RECORDS FOR THE TASK:

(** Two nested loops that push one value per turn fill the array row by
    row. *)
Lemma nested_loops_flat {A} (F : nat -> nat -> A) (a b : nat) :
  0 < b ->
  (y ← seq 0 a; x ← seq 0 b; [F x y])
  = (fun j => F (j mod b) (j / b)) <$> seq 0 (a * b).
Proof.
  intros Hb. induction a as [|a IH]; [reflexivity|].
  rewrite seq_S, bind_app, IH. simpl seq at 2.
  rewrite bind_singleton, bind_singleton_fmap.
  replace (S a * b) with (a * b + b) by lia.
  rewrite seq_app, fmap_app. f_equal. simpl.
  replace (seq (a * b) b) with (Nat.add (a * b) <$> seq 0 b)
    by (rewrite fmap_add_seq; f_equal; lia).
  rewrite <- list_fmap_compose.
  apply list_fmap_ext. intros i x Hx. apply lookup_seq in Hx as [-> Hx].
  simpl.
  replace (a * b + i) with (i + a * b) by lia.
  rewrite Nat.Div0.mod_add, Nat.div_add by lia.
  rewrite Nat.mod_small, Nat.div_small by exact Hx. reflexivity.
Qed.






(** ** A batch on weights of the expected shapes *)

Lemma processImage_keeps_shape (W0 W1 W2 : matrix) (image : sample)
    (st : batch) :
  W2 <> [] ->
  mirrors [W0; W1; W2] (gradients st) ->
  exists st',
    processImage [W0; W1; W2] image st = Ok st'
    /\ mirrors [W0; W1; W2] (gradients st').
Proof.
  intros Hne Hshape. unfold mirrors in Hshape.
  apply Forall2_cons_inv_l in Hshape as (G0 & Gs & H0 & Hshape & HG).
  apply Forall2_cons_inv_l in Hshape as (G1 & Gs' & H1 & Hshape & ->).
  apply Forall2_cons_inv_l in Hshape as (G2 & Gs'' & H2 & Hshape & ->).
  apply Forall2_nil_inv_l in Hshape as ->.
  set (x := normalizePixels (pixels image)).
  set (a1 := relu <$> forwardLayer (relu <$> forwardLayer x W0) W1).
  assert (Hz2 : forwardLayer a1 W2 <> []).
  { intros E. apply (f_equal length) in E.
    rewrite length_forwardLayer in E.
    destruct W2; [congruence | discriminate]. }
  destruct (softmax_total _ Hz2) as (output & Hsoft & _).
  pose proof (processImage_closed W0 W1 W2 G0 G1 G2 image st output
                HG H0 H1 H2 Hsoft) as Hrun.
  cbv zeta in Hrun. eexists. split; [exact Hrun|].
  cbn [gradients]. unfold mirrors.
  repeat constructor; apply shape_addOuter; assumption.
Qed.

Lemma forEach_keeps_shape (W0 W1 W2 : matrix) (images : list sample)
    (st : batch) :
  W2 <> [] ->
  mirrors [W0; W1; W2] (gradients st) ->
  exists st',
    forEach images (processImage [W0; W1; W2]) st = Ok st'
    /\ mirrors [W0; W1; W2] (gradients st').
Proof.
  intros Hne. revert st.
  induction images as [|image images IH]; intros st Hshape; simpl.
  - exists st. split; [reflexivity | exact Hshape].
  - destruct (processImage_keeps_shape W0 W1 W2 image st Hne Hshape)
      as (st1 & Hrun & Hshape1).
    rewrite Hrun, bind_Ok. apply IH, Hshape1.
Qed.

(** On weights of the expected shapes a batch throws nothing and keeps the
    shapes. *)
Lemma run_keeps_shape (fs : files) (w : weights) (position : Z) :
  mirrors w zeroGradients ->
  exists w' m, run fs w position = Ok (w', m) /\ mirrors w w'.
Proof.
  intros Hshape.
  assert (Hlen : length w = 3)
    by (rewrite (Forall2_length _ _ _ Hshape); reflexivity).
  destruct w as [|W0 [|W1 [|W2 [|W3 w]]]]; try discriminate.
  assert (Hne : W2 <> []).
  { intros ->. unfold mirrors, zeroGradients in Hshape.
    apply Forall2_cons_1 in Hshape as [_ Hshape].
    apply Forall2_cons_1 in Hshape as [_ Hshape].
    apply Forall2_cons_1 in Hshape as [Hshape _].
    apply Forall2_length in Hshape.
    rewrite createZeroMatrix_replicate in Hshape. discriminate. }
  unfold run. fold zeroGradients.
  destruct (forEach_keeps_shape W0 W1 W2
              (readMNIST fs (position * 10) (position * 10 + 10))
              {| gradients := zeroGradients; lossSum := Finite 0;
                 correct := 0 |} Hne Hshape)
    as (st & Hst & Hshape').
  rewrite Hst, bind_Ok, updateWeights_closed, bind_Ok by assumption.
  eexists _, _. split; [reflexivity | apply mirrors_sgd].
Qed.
* * *
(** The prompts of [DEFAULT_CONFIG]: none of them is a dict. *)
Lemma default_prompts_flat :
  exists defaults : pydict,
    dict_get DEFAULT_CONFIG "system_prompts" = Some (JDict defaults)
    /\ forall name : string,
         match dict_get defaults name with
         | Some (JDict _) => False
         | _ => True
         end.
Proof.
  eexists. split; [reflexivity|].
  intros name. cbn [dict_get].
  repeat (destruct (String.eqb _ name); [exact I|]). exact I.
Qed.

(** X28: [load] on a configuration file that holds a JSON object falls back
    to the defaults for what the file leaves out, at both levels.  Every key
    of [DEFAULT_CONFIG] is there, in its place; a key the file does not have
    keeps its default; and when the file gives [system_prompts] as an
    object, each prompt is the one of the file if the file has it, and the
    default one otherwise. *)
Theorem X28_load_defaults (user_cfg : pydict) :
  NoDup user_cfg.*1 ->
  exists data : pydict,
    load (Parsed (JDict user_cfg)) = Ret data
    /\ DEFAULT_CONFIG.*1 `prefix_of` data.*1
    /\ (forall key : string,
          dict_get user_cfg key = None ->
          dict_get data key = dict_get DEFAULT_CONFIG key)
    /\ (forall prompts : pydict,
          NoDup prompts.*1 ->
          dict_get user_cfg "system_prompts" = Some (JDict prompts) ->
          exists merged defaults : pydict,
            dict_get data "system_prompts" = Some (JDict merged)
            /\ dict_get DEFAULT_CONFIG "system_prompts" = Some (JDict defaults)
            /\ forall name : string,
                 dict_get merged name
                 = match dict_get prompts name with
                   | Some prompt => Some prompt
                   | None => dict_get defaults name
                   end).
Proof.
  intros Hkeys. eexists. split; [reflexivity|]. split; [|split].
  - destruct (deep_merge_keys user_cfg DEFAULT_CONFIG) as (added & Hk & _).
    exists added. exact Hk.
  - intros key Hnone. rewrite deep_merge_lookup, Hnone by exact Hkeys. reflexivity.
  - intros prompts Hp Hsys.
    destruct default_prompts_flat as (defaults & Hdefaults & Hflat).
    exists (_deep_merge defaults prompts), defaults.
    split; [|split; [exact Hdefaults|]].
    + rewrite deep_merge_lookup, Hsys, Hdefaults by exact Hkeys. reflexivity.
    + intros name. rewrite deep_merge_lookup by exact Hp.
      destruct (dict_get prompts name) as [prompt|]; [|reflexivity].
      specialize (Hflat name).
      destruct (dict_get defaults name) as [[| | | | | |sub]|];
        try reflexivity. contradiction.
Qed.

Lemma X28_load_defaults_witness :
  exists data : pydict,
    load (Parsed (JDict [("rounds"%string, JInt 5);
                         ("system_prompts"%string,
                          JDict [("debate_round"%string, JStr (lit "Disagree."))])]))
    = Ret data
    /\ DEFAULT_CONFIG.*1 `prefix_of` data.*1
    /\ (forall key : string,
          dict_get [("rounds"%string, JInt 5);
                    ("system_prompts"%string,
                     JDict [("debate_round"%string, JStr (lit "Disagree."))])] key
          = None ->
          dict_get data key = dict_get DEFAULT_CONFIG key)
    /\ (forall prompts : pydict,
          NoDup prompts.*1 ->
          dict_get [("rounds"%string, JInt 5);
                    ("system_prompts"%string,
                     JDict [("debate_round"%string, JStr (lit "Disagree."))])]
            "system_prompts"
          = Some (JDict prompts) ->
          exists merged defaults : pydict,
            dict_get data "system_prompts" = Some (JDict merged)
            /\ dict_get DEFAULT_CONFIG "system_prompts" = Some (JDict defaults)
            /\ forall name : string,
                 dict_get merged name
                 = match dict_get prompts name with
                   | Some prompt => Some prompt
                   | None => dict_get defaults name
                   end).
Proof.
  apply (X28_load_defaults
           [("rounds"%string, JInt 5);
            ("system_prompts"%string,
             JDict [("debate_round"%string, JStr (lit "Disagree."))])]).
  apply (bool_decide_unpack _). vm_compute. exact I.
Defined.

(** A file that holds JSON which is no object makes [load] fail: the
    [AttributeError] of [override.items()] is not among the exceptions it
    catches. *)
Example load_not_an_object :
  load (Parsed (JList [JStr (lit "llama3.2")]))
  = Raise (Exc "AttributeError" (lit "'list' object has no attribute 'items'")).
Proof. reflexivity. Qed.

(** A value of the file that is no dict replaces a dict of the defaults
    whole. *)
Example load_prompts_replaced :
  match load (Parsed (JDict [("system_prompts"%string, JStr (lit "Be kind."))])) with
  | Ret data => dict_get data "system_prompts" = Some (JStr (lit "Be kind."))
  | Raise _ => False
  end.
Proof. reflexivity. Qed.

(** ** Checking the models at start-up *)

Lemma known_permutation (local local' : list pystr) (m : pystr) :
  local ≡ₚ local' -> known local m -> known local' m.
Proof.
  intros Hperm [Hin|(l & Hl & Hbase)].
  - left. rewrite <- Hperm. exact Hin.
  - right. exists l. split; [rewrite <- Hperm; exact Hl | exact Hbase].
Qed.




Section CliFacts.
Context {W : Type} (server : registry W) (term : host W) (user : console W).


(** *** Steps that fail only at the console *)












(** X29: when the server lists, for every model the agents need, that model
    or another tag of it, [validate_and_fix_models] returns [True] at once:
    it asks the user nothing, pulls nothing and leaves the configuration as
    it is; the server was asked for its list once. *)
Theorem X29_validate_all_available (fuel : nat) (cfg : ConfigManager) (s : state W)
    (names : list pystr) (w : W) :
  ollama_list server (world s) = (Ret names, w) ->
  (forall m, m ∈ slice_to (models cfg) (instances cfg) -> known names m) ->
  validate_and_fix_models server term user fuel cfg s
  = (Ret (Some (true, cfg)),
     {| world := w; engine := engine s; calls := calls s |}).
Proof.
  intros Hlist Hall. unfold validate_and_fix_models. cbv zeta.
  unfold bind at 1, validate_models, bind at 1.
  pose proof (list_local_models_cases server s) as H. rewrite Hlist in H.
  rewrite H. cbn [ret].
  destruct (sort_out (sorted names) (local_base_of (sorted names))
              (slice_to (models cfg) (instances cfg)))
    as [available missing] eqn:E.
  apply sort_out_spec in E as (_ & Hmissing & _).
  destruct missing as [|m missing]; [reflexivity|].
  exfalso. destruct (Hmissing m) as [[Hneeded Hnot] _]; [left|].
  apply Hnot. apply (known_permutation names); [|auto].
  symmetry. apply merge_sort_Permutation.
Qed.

WORK INSTRUCTION: Filter by the word "Lemma": copy every line of the data that holds it.

ANSWER TO THIS EXERCISE:
Lemma nested_loops_flat {A} (F : nat -> nat -> A) (a b : nat) :
Lemma processImage_keeps_shape (W0 W1 W2 : matrix) (image : sample)
Lemma forEach_keeps_shape (W0 W1 W2 : matrix) (images : list sample)
Lemma run_keeps_shape (fs : files) (w : weights) (position : Z) :
Lemma default_prompts_flat :
Lemma X28_load_defaults_witness :
Lemma known_permutation (local local' : list pystr) (m : pystr) :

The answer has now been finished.